Lemma deliver_loop_spec fuel : tripleP deliverable (deliver_loop stops fuel) (fun _ s => going s /\ m_receivedSegments s <> ∅) Inv.
Proof.
  induction fuel as [|fuel IH]; intros s Hs; cbn [deliver_loop]; [done|]. erewrite bindP_run by done.
  destruct Hs as (Hg & Hi & Hr & [b Hb]). rewrite Hb. cbn [default from_option]. erewrite bindP_run by apply emit_run.
  set (s1 := if stops (m_signals s ++ [onInOrderData b]) && m_this s then stopped (append (onInOrderData b) s) else append (onInOrderData b) s). erewrite bindP_run by done. erewrite bindP_run by done. erewrite bindP_run by done.
  change (with_nextSegmentInOrder _ _) with (take_first s1).
  assert (H1 : going (take_first s1) /\ segments (take_first s1) = segments (take_first s)).
  { assert (Hd : going (take_first (append (onInOrderData b) s))) by (apply going_deliver; [|done]; by split_and!).
    unfold s1. destruct (_ && _); [|by split]. destruct (take_first_stopped (append (onInOrderData b) s)) as (H1 & H2 & H3).
    split; [|by rewrite H3]. eapply going_fewer; [exact H1| |exact Hd]. split; [by rewrite H2|]. intros k p Hp. cbn in Hp. by rewrite lookup_empty in Hp. }
  destruct H1 as [H1 H2]. injection H2 as E1 E2 E3. rewrite <- E2 in Hr.
  destruct (bool_decide _) eqn:Eb; [|by split]. apply bool_decide_eq_true in Eb. apply IH. split_and!; try done. by rewrite <- E3 in Hi.
Qed.

(** *** The validated segment *)

Lemma going_total s n : going s -> announced (m_signals s) n -> going (with_nSegments n s).
Proof. intros [[C1 C2 C3 C4 C5 C6 C7 C8 C9] Ho] Hn. by split. Qed.

Lemma takeFinalBlock_spec d x : tripleP (fun s => going s /\ segments s = x /\ afterSegmentValidated d ∈ m_signals s) (takeFinalBlock conv stops (untag d))
  (fun go s => if go : bool then going s /\ segments s = x else Inv s) Inv.
Proof.
  intros s (Hg & Hx & Hd). unfold takeFinalBlock. destruct (MetaInfo.m_finalBlockId _) as [c|] eqn:Ec; [|done].
  destruct (negb _).
  { eapply tripleP_bind; [apply ends_signalError| |exact Hg]. by intros a s' Hs'. }
  destruct (Component.toSegment conv c) as [n|e] eqn:En; [|by apply going_Inv]. erewrite bindP_run by done. erewrite bindP_run by done.
  destruct (negb _); [|by steps]. unfold cancelExcessInFlightSegments.
  assert (Hs1 : going (with_nSegments (i64 (u64 (n + 1))) s)).
  { apply going_total; [done|]. by exists d, c, n. }
  eapply (tripleP_bind (fun s1 => s1 = s)); [|intros a; exact (fun s' H => H)|done]. intros ? ->.
  erewrite bindP_run by done. erewrite bindP_run by done. by apply (frames_excess _ x).
Qed.

(** What a validation needs of the state when it ends. *)
Definition current (v : Validation) (s : t) : Prop := (v_node v < m_next s)%nat /\
  forall p, m_pendingSegments s !! v_segment v = Some p -> node p = v_node v ->
    segment_of (v_data v) = Some (v_segment v) \/ m_receivedSegments s = ∅.
Lemma emplace_spec ex id x (l : list (Z * PendingInterest.t callback)) : RecordContainer.find id l = None ->
  StronglySorted Z.lt l.*1 -> Forall (counted ex) l -> counted ex (id, x) ->
  (RecordContainer.emplace id x l).*1 ≡ₚ id :: l.*1 /\ StronglySorted Z.lt (RecordContainer.emplace id x l).*1 /\
  Forall (counted ex) (RecordContainer.emplace id x l).
Proof.
  induction l as [|[k y] l IH]; intros Hf Hs Hc Hx; [cbn; split_and!; [done|repeat constructor|by constructor]|].
  cbn [RecordContainer.find] in Hf. destruct (Z.eqb_spec k id) as [|Hne]; [done|].
  apply StronglySorted_inv in Hs as [Hs Hk]. apply Forall_cons_iff in Hc as [Hy Hc]. cbn [RecordContainer.emplace].
  destruct (Z.ltb_spec id k) as [Hlt|Hge].
  - cbn. split_and!; [done| |constructor; [done|by constructor]]. constructor; [by constructor|]. constructor; [done|].
    revert Hk. apply Forall_impl. intros z. cbn in *. lia.
  - rewrite (proj2 (Z.eqb_neq id k)) by done. destruct (IH Hf Hs Hc Hx) as (P1 & P2 & P3). cbn [fmap list_fmap fst]. split_and!.
    + change ((k :: (RecordContainer.emplace id x l).*1) ≡ₚ id :: k :: l.*1). rewrite P1. apply perm_swap.
    + change (StronglySorted Z.lt (k :: (RecordContainer.emplace id x l).*1)). constructor; [done|].
      rewrite P1. constructor; [lia|done].
    + by constructor.
Qed.

(** A new record: its id was in nobody's hands. *)
Lemma putPending_inv K ex id e : counted ex (id, e) -> tripleP (inv (id :: K) ex) (putPending id e) (fun _ => inv K ex) (separate K).
Proof.
  intros Hc s (H1 & H2 & H3). unfold putPending, RecordContainer.put. destruct (id =? 0); [done|].
  destruct (RecordContainer.get id (m_pendingInterestTable s)) eqn:E; [done|].
  destruct (emplace_spec ex id e _ E H2 H3 Hc) as (P1 & P2 & P3).
  split_and!; [|exact P2|exact P3].
  apply (separate_perm (id :: K ++ pending s)); [|exact H1].
  change (pending (with_pit _ s)) with ((RecordContainer.emplace id e (RecordContainer.m_container (m_pendingInterestTable s))).*1).
  rewrite P1. apply Permutation_middle.
Qed.

(** ** Visiting the pending Interests *)

(** What a visitor may do with the record it is given: keep it, or erase it,
    possibly after a callback that answers it. *)
Definition visits {A} (f : Z -> PendingInterest.t callback -> A * Impl -> option (PendingInterest.t callback * (A * Impl) * result bool)) : Prop :=
  forall id e a s K, counted None (id, e) -> separate (id :: K) s ->
  match f id e (a, s) with
  | Some (e', (a', s'), r) =>
      RecordContainer.m_container (m_pendingInterestTable s') = RecordContainer.m_container (m_pendingInterestTable s) /\
      match r with
      | Ok false => separate (id :: K) s' /\ counted None (id, e')
      | _ => separate K s'
      end
  | None => True
  end.

Lemma removeIf_visits {A} (f : Z -> PendingInterest.t callback -> A * Impl -> option (PendingInterest.t callback * (A * Impl) * result bool)) :
  visits f -> forall l a s K, Forall (counted None) l -> separate (K ++ l.*1) s ->
  match RecordContainer.removeIf f l (a, s) with
  | Some (l', (a', s'), r) =>
      l'.*1 `sublist_of` l.*1 /\ separate K s' /\
      (r = Ok tt -> separate (K ++ l'.*1) s' /\ Forall (counted None) l')
  | None => True
  end.
Proof.
  intros Hf l. induction l as [|[id e] l IH]; intros a s K Hc Hs; cbn [RecordContainer.removeIf].
  { split_and!; [done|by rewrite app_nil_r in Hs|done]. }
  apply Forall_cons_iff in Hc as [He Hc].
  assert (separate (id :: K ++ l.*1) s) as Hs' by (eapply separate_perm; [|exact Hs]; symmetry; apply Permutation_middle).
  specialize (Hf id e a s (K ++ l.*1) He Hs'). destruct (f id e (a, s)) as [[[e1 [a1 s1]] r]|]; [|done]. destruct Hf as [_ Hf].
  destruct r as [[|]|x].
  - specialize (IH a1 s1 K Hc Hf). destruct (RecordContainer.removeIf f l (a1, s1)) as [[[l2 [a2 s2]] r2]|]; [|done].
    destruct IH as (H1 & H2 & H3). split_and!; [by constructor|done|done].
  - destruct Hf as [H1 He1]. specialize (IH a1 s1 (K ++ [id]) Hc). rewrite <- (assoc_L (++)) in IH.
    specialize (IH (separate_perm _ (K ++ [id] ++ l.*1) _ (Permutation_middle _ _ _) H1)).
    destruct (RecordContainer.removeIf f l (a1, s1)) as [[[l2 [a2 s2]] r2]|]; [|done].
    destruct IH as (H2 & H3 & H4). split_and!; [by constructor|eapply separate_sub; [|exact H3]; by apply sublist_inserts_r|].
    intros Hr. destruct (H4 Hr) as [H5 H6]. split; [by rewrite <- (assoc_L (++)) in H5|by constructor].
  - split_and!; [done|eapply separate_sub; [|exact Hf]; by apply sublist_inserts_r|done].
Qed.

Lemma removeIfPending_keeps {A} (f : Z -> PendingInterest.t callback -> A * Impl -> option (PendingInterest.t callback * (A * Impl) * result bool)) (a : A) K :
  visits f -> keepsP K None (removeIfPending f a).
Proof.
  intros Hf s (H1 & H2 & H3). unfold removeIfPending.
  pose proof (removeIf_visits f Hf _ a s K H3 H1) as H.
  destruct (RecordContainer.removeIf f _ (a, s)) as [[[l [a1 s1]] [[]|e]]|]; [| |done].
  - destruct H as (Hsub & _ & H). destruct (H eq_refl) as [H4 H5]. cbn [mbind P_bind liftP].
    assert (inv K None (with_pit (RecordContainer.with_container l (m_pendingInterestTable s1)) s1)) as Hi.
    { split_and!; [exact H4|by eapply StronglySorted_sublist|exact H5]. }
    destruct l; [|exact Hi]. cbn. by apply (keeps_post K None CheckEmpty eq_refl _ Hi).
  - destruct H as (_ & H & _). exact H.
Qed.
(** The constructor that decodes. *)
Definition item_ofBlock {T} `{StatusDatasetItem T} (block : Block.t) : result T := exec (item_wireDecode block) item_init.

#[export] Instance ChannelStatus_item : StatusDatasetItem ChannelStatus.t := {|
  item_type := tlv_nfd.ChannelStatus; item_init := ChannelStatus.init; item_wire := ChannelStatus.m_wire;
  item_template := ChannelStatus.wireEncode_template; item_wireEncode := ChannelStatus.wireEncode;
  item_wireDecode := ChannelStatus.wireDecode; item_eqb := ChannelStatus.eqb |}.
#[export] Instance CsInfo_item : StatusDatasetItem CsInfo.t := {|
  item_type := tlv_nfd.CsInfo; item_init := CsInfo.init; item_wire := CsInfo.m_wire;
  item_template := CsInfo.wireEncode_template; item_wireEncode := CsInfo.wireEncode;
  item_wireDecode := CsInfo.wireDecode; item_eqb := CsInfo.eqb |}.
#[export] Instance FaceEventNotification_item : StatusDatasetItem FaceEventNotification.t := {|
  item_type := tlv_nfd.FaceEventNotification; item_init := FaceEventNotification.init;
  item_wire := fun s => FaceTraits.m_wire (FaceEventNotification.m_base s);
  item_template := FaceEventNotification.wireEncode_template; item_wireEncode := FaceEventNotification.wireEncode;
  item_wireDecode := FaceEventNotification.wireDecode; item_eqb := FaceEventNotification.eqb |}.
#[export] Instance FaceStatus_item : StatusDatasetItem FaceStatus.t := {|
  item_type := tlv_nfd.FaceStatus; item_init := FaceStatus.init;
  item_wire := fun s => FaceTraits.m_wire (FaceStatus.m_base s);
  item_template := FaceStatus.wireEncode_template; item_wireEncode := FaceStatus.wireEncode;
  item_wireDecode := FaceStatus.wireDecode; item_eqb := FaceStatus.eqb |}.
#[export] Instance FaceQueryFilter_item : StatusDatasetItem FaceQueryFilter.t := {|
  item_type := tlv_nfd.FaceQueryFilter; item_init := FaceQueryFilter.init; item_wire := FaceQueryFilter.m_wire;
  item_template := FaceQueryFilter.wireEncode_template; item_wireEncode := FaceQueryFilter.wireEncode;
  item_wireDecode := FaceQueryFilter.wireDecode; item_eqb := FaceQueryFilter.eqb |}.
#[export] Instance NextHopRecord_item : StatusDatasetItem NextHopRecord.t := {|
  item_type := tlv_nfd.NextHopRecord; item_init := NextHopRecord.init; item_wire := NextHopRecord.m_wire;
  item_template := NextHopRecord.wireEncode_template; item_wireEncode := NextHopRecord.wireEncode;
  item_wireDecode := NextHopRecord.wireDecode; item_eqb := NextHopRecord.eqb |}.
#[export] Instance FibEntry_item : StatusDatasetItem FibEntry.t := {|
  item_type := tlv_nfd.FibEntry; item_init := FibEntry.init; item_wire := FibEntry.m_wire;
  item_template := FibEntry.wireEncode_template; item_wireEncode := FibEntry.wireEncode;
  item_wireDecode := FibEntry.wireDecode; item_eqb := FibEntry.eqb |}.
#[export] Instance Route_item : StatusDatasetItem Route.t := {|
  item_type := tlv_nfd.Route; item_init := Route.init; item_wire := Route.m_wire;
  item_template := Route.wireEncode_template; item_wireEncode := Route.wireEncode;
  item_wireDecode := Route.wireDecode; item_eqb := Route.eqb |}.
#[export] Instance RibEntry_item : StatusDatasetItem RibEntry.t := {|
  item_type := tlv_nfd.RibEntry; item_init := RibEntry.init; item_wire := RibEntry.m_wire;
  item_template := RibEntry.wireEncode_template; item_wireEncode := RibEntry.wireEncode;
  item_wireDecode := RibEntry.wireDecode; item_eqb := RibEntry.eqb |}.
#[export] Instance StrategyChoice_item : StatusDatasetItem StrategyChoice.t := {|
  item_type := tlv_nfd.StrategyChoice; item_init := StrategyChoice.init; item_wire := StrategyChoice.m_wire;
  item_template := StrategyChoice.wireEncode_template; item_wireEncode := StrategyChoice.wireEncode;
  item_wireDecode := StrategyChoice.wireDecode; item_eqb := StrategyChoice.eqb |}.
#[export] Instance ForwarderStatus_item : StatusDatasetItem ForwarderStatus.t := {|
  item_type := tlv.Content; item_init := ForwarderStatus.init; item_wire := ForwarderStatus.m_wire;
  item_template := ForwarderStatus.wireEncode_template; item_wireEncode := ForwarderStatus.wireEncode;
  item_wireDecode := ForwarderStatus.wireDecode; item_eqb := ForwarderStatus.eqb |}.

Module StatusDataset.

(** [ndn-cxx/mgmt/nfd/status-dataset.cpp:64-75] parseDatasetVector (the loop)
    [None] when the fuel does not suffice. *)
Fixpoint parse_loop {T} `{StatusDatasetItem T} (fuel : nat) (payload : bytes) (offset : nat) (items : list T) : option (result (list T)) :=
  match fuel with
  | O => None
  | S fuel =>
      if (offset <? length payload)%nat then
        match Block.fromBuffer payload offset with
        | None => Some (Throw (PacketError "cannot decode Block"))
        | Some block =>
            match (n ← Block.size block; x ← item_ofBlock block; Ok (n, x)) with
            | Throw e => Some (Throw e)
            | Ok (n, x) => parse_loop fuel payload (offset + Z.to_nat n) (items ++ [x])
            end
        end
      else Some (Ok items)
  end.

(** [ndn-cxx/mgmt/nfd/status-dataset.cpp:56-78] parseDatasetVector *)
Definition parseDatasetVector {T} `{StatusDatasetItem T} (payload : bytes) : option (result (list T)) :=
  parse_loop (S (length payload)) payload 0 [].

(** [ndn-cxx/mgmt/nfd/status-dataset.hpp:104-108] StatusDataset
    The name, and the overridden [addParameters]. *)
Record t := mk { m_datasetName : Name.t; addParameters : Name.t -> result Name.t }.

(** [ndn-cxx/mgmt/nfd/status-dataset.cpp:44-47] StatusDataset::addParameters *)
Definition no_parameters (name : Name.t) : result Name.t := Ok name.

(** [ndn-cxx/mgmt/nfd/status-dataset.cpp:28-31] StatusDataset::StatusDataset *)
Definition make (datasetName : bytes) (addParameters : Name.t -> result Name.t) : result t :=
  n ← Name.fromUri datasetName; Ok (mk n addParameters).

(** [ndn-cxx/mgmt/nfd/status-dataset.cpp:35-42] StatusDataset::getDatasetPrefix *)
Definition getDatasetPrefix (d : t) (prefix : Name.t) : result Name.t :=
  name ← Name.appendName prefix Name.empty;
  name ← Name.appendName (m_datasetName d) name;
  addParameters d name.

(** [ndn-cxx/mgmt/nfd/status-dataset.cpp:80-83] ForwarderGeneralStatusDataset *)
Definition ForwarderGeneralStatusDataset : result t := make (str "status/general") no_parameters.
(** [ndn-cxx/mgmt/nfd/status-dataset.cpp:102-105] FaceDataset *)
Definition FaceDataset : result t := make (str "faces/list") no_parameters.
(** [ndn-cxx/mgmt/nfd/status-dataset.cpp:113-118] FaceQueryDataset::addParameters *)
Definition addFilter (filter : FaceQueryFilter.t) (name : Name.t) : result Name.t :=
  filterBlock ← snd (FaceQueryFilter.wireEncode filter);
  w ← Block.wire filterBlock;
  c ← Component.ofRange tlv.GenericNameComponent w;
  Ok (Name.append c name).
(** [ndn-cxx/mgmt/nfd/status-dataset.cpp:107-111] FaceQueryDataset *)
Definition FaceQueryDataset (filter : FaceQueryFilter.t) : result t := make (str "faces/query") (addFilter filter).
(** [ndn-cxx/mgmt/nfd/status-dataset.cpp:120-123] ChannelDataset *)
Definition ChannelDataset : result t := make (str "faces/channels") no_parameters.
(** [ndn-cxx/mgmt/nfd/status-dataset.cpp:131-134] FibDataset *)
Definition FibDataset : result t := make (str "fib/list") no_parameters.
(** [ndn-cxx/mgmt/nfd/status-dataset.cpp:142-145] CsInfoDataset *)
Definition CsInfoDataset : result t := make (str "cs/info") no_parameters.
(** [ndn-cxx/mgmt/nfd/status-dataset.cpp:153-156] StrategyChoiceDataset *)
Definition StrategyChoiceDataset : result t := make (str "strategy-choice/list") no_parameters.
(** [ndn-cxx/mgmt/nfd/status-dataset.cpp:164-167] RibDataset *)
Definition RibDataset : result t := make (str "rib/list") no_parameters.
Lemma bits_small n : within 3 n -> CsInfo.FlagsBitSet n = n.
Proof.
  unfold CsInfo.FlagsBitSet. intros [[H _] Hn]. change 3 with (Z.ones 2). rewrite Z.land_ones by lia. apply Z.mod_small. lia.
Qed.

(** *** CsInfo *)

Definition cs_slots (s : CsInfo.t) : list (Z * option bytes) :=
  [(tlv_nfd.Capacity, Some (tlv.writeNonNegativeInteger (CsInfo.m_capacity s)));
   (tlv_nfd.Flags, Some (tlv.writeNonNegativeInteger (CsInfo.m_flags s)));
   (tlv_nfd.NCsEntries, Some (tlv.writeNonNegativeInteger (CsInfo.m_nEntries s)));
   (tlv_nfd.NHits, Some (tlv.writeNonNegativeInteger (CsInfo.m_nHits s)));
   (tlv_nfd.NMisses, Some (tlv.writeNonNegativeInteger (CsInfo.m_nMisses s)))].

Definition cs_ok (s : CsInfo.t) : Prop :=
  is_u64 (CsInfo.m_capacity s) /\
  within 3 (CsInfo.m_flags s) /\
  is_u64 (CsInfo.m_nEntries s) /\
  is_u64 (CsInfo.m_nHits s) /\
  is_u64 (CsInfo.m_nMisses s).

Inductive cs_setter : M CsInfo.t unit -> Prop :=
| cs_setCapacity x : cs_setter (CsInfo.setCapacity x)
| cs_setEnableAdmit x : cs_setter (CsInfo.setEnableAdmit x)
| cs_setEnableServe x : cs_setter (CsInfo.setEnableServe x)
| cs_setNEntries x : cs_setter (CsInfo.setNEntries x)
| cs_setNHits x : cs_setter (CsInfo.setNHits x)
| cs_setNMisses x : cs_setter (CsInfo.setNMisses x).

#[export] Program Instance CsInfo_laws : StatusDatasetItemLaws CsInfo.t := {|
  item_ok := cs_ok;
  item_seq := fun s => present (cs_slots s);
  item_norm := fun s => CsInfo.with_wire (parsed_block tlv_nfd.CsInfo (present (cs_slots s))) s;
  item_set_wire := CsInfo.with_wire;
  item_setter := cs_setter;
|}.
Next Obligation. by vm_compute. Qed.
Next Obligation. intros s _. seq_types. Qed.
Next Obligation. intros s _. enc_record. Qed.
Next Obligation. done. Qed.
Next Obligation. done. Qed.
Next Obligation.
  intros s s0 Hok Hl. unfold cs_ok in Hok. destruct_and? Hok. cbn [item_wireDecode CsInfo_item]. unfold CsInfo.wireDecode.
  rewrite decode_start by (done || seq_types). change (Block.elements _) with (elems (cs_slots s)).
  set (w := parsed_block _ _). unfold cs_slots. repeat dec_slot. rewrite bits_small by assumption. by destruct s, s0.
Qed.
Next Obligation. done. Qed.
Next Obligation. intros s _. cbn. unfold CsInfo.eqb. cbv zeta. eqb_same. Qed.
Next Obligation. intros m s Hm. by destruct Hm. Qed.
Next Obligation. done. Qed.
(* ===== verification/NfdControl.v ===== *)
(** The control commands of the NFD management protocol:
    [ndn-cxx/mgmt/nfd/control-parameters.cpp], [control-command.cpp] and
    [mgmt/control-response.cpp].

    An accessor whose [BOOST_ASSERT] fails, or an expression with undefined
    behaviour, has no value: [None]. *)

From S2P Require Import Prelude Tlv Encoding Blocks BlockHelpers Text NameComponents Names Fields DataPacket Announcements NfdStatus.

(** ** ControlParameters *)

Module ControlParameters.

(** [ndn-cxx/mgmt/nfd/control-parameters.hpp:36-54] ControlParameterField *)
Inductive ControlParameterField :=
| CONTROL_PARAMETER_NAME
| CONTROL_PARAMETER_FACE_ID
| CONTROL_PARAMETER_URI
| CONTROL_PARAMETER_LOCAL_URI
| CONTROL_PARAMETER_ORIGIN
| CONTROL_PARAMETER_COST
| CONTROL_PARAMETER_CAPACITY
| CONTROL_PARAMETER_COUNT
| CONTROL_PARAMETER_FLAGS
| CONTROL_PARAMETER_MASK
| CONTROL_PARAMETER_STRATEGY
| CONTROL_PARAMETER_EXPIRATION_PERIOD
| CONTROL_PARAMETER_FACE_PERSISTENCY
| CONTROL_PARAMETER_BASE_CONGESTION_MARKING_INTERVAL
| CONTROL_PARAMETER_DEFAULT_CONGESTION_THRESHOLD
| CONTROL_PARAMETER_MTU.

#[export] Instance field_eq_dec : EqDecision ControlParameterField.
Proof. solve_decision. Defined.

(** The enumerators in order, and the number of each. *)
Definition all_fields : list ControlParameterField :=
  [CONTROL_PARAMETER_NAME;
   CONTROL_PARAMETER_FACE_ID;
   CONTROL_PARAMETER_URI;
   CONTROL_PARAMETER_LOCAL_URI;
   CONTROL_PARAMETER_ORIGIN;
   CONTROL_PARAMETER_COST;
   CONTROL_PARAMETER_CAPACITY;
   CONTROL_PARAMETER_COUNT;
   CONTROL_PARAMETER_FLAGS;
   CONTROL_PARAMETER_MASK;
   CONTROL_PARAMETER_STRATEGY;
   CONTROL_PARAMETER_EXPIRATION_PERIOD;
   CONTROL_PARAMETER_FACE_PERSISTENCY;
   CONTROL_PARAMETER_BASE_CONGESTION_MARKING_INTERVAL;
   CONTROL_PARAMETER_DEFAULT_CONGESTION_THRESHOLD;
   CONTROL_PARAMETER_MTU].
Definition stored (f : ControlParameterField) (p : t) : value :=
  match f with
  | CONTROL_PARAMETER_NAME => VName (m_name p)
  | CONTROL_PARAMETER_FACE_ID => VNumber (m_faceId p)
  | CONTROL_PARAMETER_URI => VText (m_uri p)
  | CONTROL_PARAMETER_LOCAL_URI => VText (m_localUri p)
  | CONTROL_PARAMETER_ORIGIN => VNumber (m_origin p)
  | CONTROL_PARAMETER_COST => VNumber (m_cost p)
  | CONTROL_PARAMETER_CAPACITY => VNumber (m_capacity p)
  | CONTROL_PARAMETER_COUNT => VNumber (m_count p)
  | CONTROL_PARAMETER_FLAGS => VNumber (m_flags p)
  | CONTROL_PARAMETER_MASK => VNumber (m_mask p)
  | CONTROL_PARAMETER_STRATEGY => VName (m_strategy p)
  | CONTROL_PARAMETER_EXPIRATION_PERIOD => VNumber (m_expirationPeriod p)
  | CONTROL_PARAMETER_FACE_PERSISTENCY => VNumber (m_facePersistency p)
  | CONTROL_PARAMETER_BASE_CONGESTION_MARKING_INTERVAL => VNumber (m_baseCongestionMarkingInterval p)
  | CONTROL_PARAMETER_DEFAULT_CONGESTION_THRESHOLD => VNumber (m_defaultCongestionThreshold p)
  | CONTROL_PARAMETER_MTU => VNumber (m_mtu p)
  end.

(** The fields that are present. *)
Definition view (p : t) (f : ControlParameterField) : option value := if has f p then Some (stored f p) else None.

Definition wf (p : t) : Prop := length (m_hasFields p) = CONTROL_PARAMETER_UBOUND.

==*==

• What you need to do: Reproduce the listing above exactly, but only from its first line through the line holding "induction fuel as"; both of those lines are included.

• Exercise response:
Lemma deliver_loop_spec fuel : tripleP deliverable (deliver_loop stops fuel) (fun _ s => going s /\ m_receivedSegments s <> ∅) Inv.
Proof.
  induction fuel as [|fuel IH]; intros s Hs; cbn [deliver_loop]; [done|]. erewrite bindP_run by done.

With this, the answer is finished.